Personal information
- Full name: Paul Daniel King
- Born: 25 February 1979 (age 47) Ipswich, Suffolk, England
- Batting: Right-handed
- Bowling: Right-arm fast-medium

Domestic team information
- 1997–present: Suffolk

Career statistics
| Competition | List A |
| Matches | 4 |
| Runs scored | 31 |
| Batting average | 15.50 |
| 100s/50s | –/– |
| Top score | 15* |
| Balls bowled | 120 |
| Wickets | 2 |
| Bowling average | 68.00 |
| 5 wickets in innings | – |
| 10 wickets in match | – |
| Best bowling | 1/40 |
| Catches/stumpings | 2/– |
- Source: Cricinfo, 5 July 2011

= Paul King (cricketer) =

English cricketer (born 1979)

Paul Daniel King (born 25 February 1979) is an English cricketer. King is a right-handed batsman who bowls and right-arm fast-medium. He was born in Ipswich, Suffolk.

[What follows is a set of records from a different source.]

(* ===== verification/Trace.v ===== *)
(** * [trace.c]: the trace of register and memory accesses

    The static variables of the file are the record [trace_data].  The stream
    [output] is the list of the strings printed to it, most recent first, or
    [None] before [set_trace_file].  Standard output, which the handlers of
    instructions print on, is kept with it ([console]); where no trace file is
    given the two are one stream, of which the model keeps the two parts.
    [ARM_TRACE_FORMAT] is not defined by the build; its variant is in [TraceFormat]. *)
From S2P Require Import Prelude CInt Constants Format.

#[local] Open Scope string_scope.
#[local] Open Scope Z_scope.

Definition OTHER_ACCESS : Z := 0.
Definition OPCODE_FETCH : Z := 1.
Definition WRITE : Z := 0.
Definition READ : Z := 1.

Definition MEMORY : Z := 1.
Definition REGISTERS : Z := 2.
Definition STATE : Z := 4.
Definition POSITION : Z := 8.

Record trace_data : Type := Trace {
  output : option (list string);
  last_address : Z;
  enabled : Z;
  location_file_stack : list string;
  location_line_stack : list Z;
  location_stack_top : Z;
  trace_flags : Z;
  console : list string;        (* standard output, the oldest string first *)
}.

Definition trace_init : trace_data := {|
  output := None;
  last_address := 0x12345678;
  enabled := 1;
  location_file_stack := replicate 128 "";
  location_line_stack := replicate 128 0;
  location_stack_top := -1;
  trace_flags := 0;
  console := [];
|}.

Definition set_output o t :=
  Trace o (last_address t) (enabled t) (location_file_stack t) (location_line_stack t)
    (location_stack_top t) (trace_flags t) (console t).
Definition set_last_address a t :=
  Trace (output t) a (enabled t) (location_file_stack t) (location_line_stack t)
    (location_stack_top t) (trace_flags t) (console t).
Definition set_enabled e t :=
  Trace (output t) (last_address t) e (location_file_stack t) (location_line_stack t)
    (location_stack_top t) (trace_flags t) (console t).
Definition set_file_stack l t :=
  Trace (output t) (last_address t) (enabled t) l (location_line_stack t)
    (location_stack_top t) (trace_flags t) (console t).
Definition set_line_stack l t :=
  Trace (output t) (last_address t) (enabled t) (location_file_stack t) l
    (location_stack_top t) (trace_flags t) (console t).
Definition set_stack_top n t :=
  Trace (output t) (last_address t) (enabled t) (location_file_stack t)
    (location_line_stack t) n (trace_flags t) (console t).
Definition set_flags f t :=
  Trace (output t) (last_address t) (enabled t) (location_file_stack t)
    (location_line_stack t) (location_stack_top t) f (console t).
Definition set_console c t :=
  Trace (output t) (last_address t) (enabled t) (location_file_stack t)
    (location_line_stack t) (location_stack_top t) (trace_flags t) c.

Definition file_stack_lens : lens trace_data (list string) :=
  Lens location_file_stack set_file_stack.
Definition line_stack_lens : lens trace_data (list Z) :=
  Lens location_line_stack set_line_stack.

#[export] Instance file_stack_laws : LensLaws file_stack_lens.
Proof. split; [by intros ? []|by intros []|by intros ? ? []]. Qed.
#[export] Instance line_stack_laws : LensLaws line_stack_lens.
Proof. split; [by intros ? []|by intros []|by intros ? ? []]. Qed.

Definition trace_memory_seq : list string := [""; ""].
Definition trace_memory_cause : list string := [""; ", fetch"].
Definition trace_memory_type : list string := ["write"; "read"].
Definition trace_register_type : list string := ["write"; "read"].

(** [fprintf(output, ...)] of a string already formatted *)
Definition fprintf (s : string) : M trace_data unit := fun t =>
  match output t with
  | Some l => Ret tt (set_output (Some (s :: l)) t)
  | None => Undef NullPointer
  end.

(** [printf(...)] of a string already formatted *)
Definition printf (s : string) : M trace_data unit :=
  modify (fun t => set_console (console t ++ [s])%list t).

Definition set_trace_file : M trace_data unit := modify (set_output (Some [])).

Definition trace_start_location (file : string) (line : Z) : M trace_data unit :=
  let! e := gets enabled in
  when (nz e)
    (modify (fun t => set_stack_top (location_stack_top t + 1) t) ;;;
     let! top := gets location_stack_top in
     zoom file_stack_lens (cell_write top file) ;;;
     let! top := gets location_stack_top in
     zoom line_stack_lens (cell_write top line)).

Definition trace_end_location : M trace_data Z :=
  let! e := gets enabled in
  when (nz e) (modify (fun t => set_stack_top (location_stack_top t - 1) t)) ;;;
  ret 0.

Definition trace_print_location : M trace_data unit :=
  let! e := gets enabled in
  let! f := gets trace_flags in
  when (nz e && nz (Z.land f POSITION))
    (let! top := gets location_stack_top in
     when (0 <=? top)
       (let! file := zoom file_stack_lens (cell_read top) in
        let! line := zoom line_stack_lens (cell_read top) in
        fprintf (file +:+ ", " +:+ fmt_d line +:+ ": "))).

Definition trace_memory (cycle type size cause address value : Z) : M trace_data unit :=
  let! e := gets enabled in
  let! f := gets trace_flags in
  when (nz e && nz (Z.land f MEMORY))
    (let! last := gets last_address in
     let seq := if address =? u32 (last + 4) then 1 else 0 in
     modify (set_last_address address) ;;;
     trace_print_location ;;;
     let! s := table_read trace_memory_seq seq in
     let! ty := table_read trace_memory_type type in
     let! ca := table_read trace_memory_cause cause in
     fprintf ("Cycle " +:+ fmt_d cycle +:+ ", Mem " +:+ s +:+ ty +:+ " (" +:+ fmt_d size
              +:+ " bytes" +:+ ca +:+ ") addr: " +:+ fmt_08X address +:+ ", val: "
              +:+ fmt_08X value +:+ newline)).

Definition trace_register (cycle type reg mode value : Z) : M trace_data unit :=
  let! e := gets enabled in
  let! f := gets trace_flags in
  when (nz e && nz (Z.land f REGISTERS))
    (let! name := arm_get_mode_name mode in
     let mode_name := match name with Some n => "_" +:+ n | None => "" end in
     trace_print_location ;;;
     let! ty := table_read trace_register_type type in
     let! rn := arm_get_register_name reg in
     fprintf ("Cycle " +:+ fmt_d cycle +:+ ", Register " +:+ ty +:+ ", " +:+ rn
              +:+ mode_name +:+ ", val: " +:+ fmt_08X value +:+ newline)).

Definition trace_disable : M trace_data unit := modify (set_enabled 0).
Definition trace_enable : M trace_data unit := modify (set_enabled 1).
Definition trace_add (flags : Z) : M trace_data unit :=
  modify (fun t => set_flags (Z.lor (trace_flags t) flags) t).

King made his debut for Suffolk in the 1997 Minor Counties Championship against Cambridgeshire. King has played Minor counties cricket for Suffolk from 1997 to present, which has included 53 Minor Counties Championship appearances and 23 MCCA Knockout Trophy matches. He made his List A debut against the Lancashire Cricket Board in the 2000 NatWest Trophy. He made 3 further List A appearances, the last of which came against Glamorgan in the 2005 Cheltenham & Gloucester Trophy. In his 4 List A matches, he scored 31 runs at an average of 15.50, with a high score of 15 not out. With the ball, he took 2 wickets at a bowling average of 68.00, with best figures of 1/40.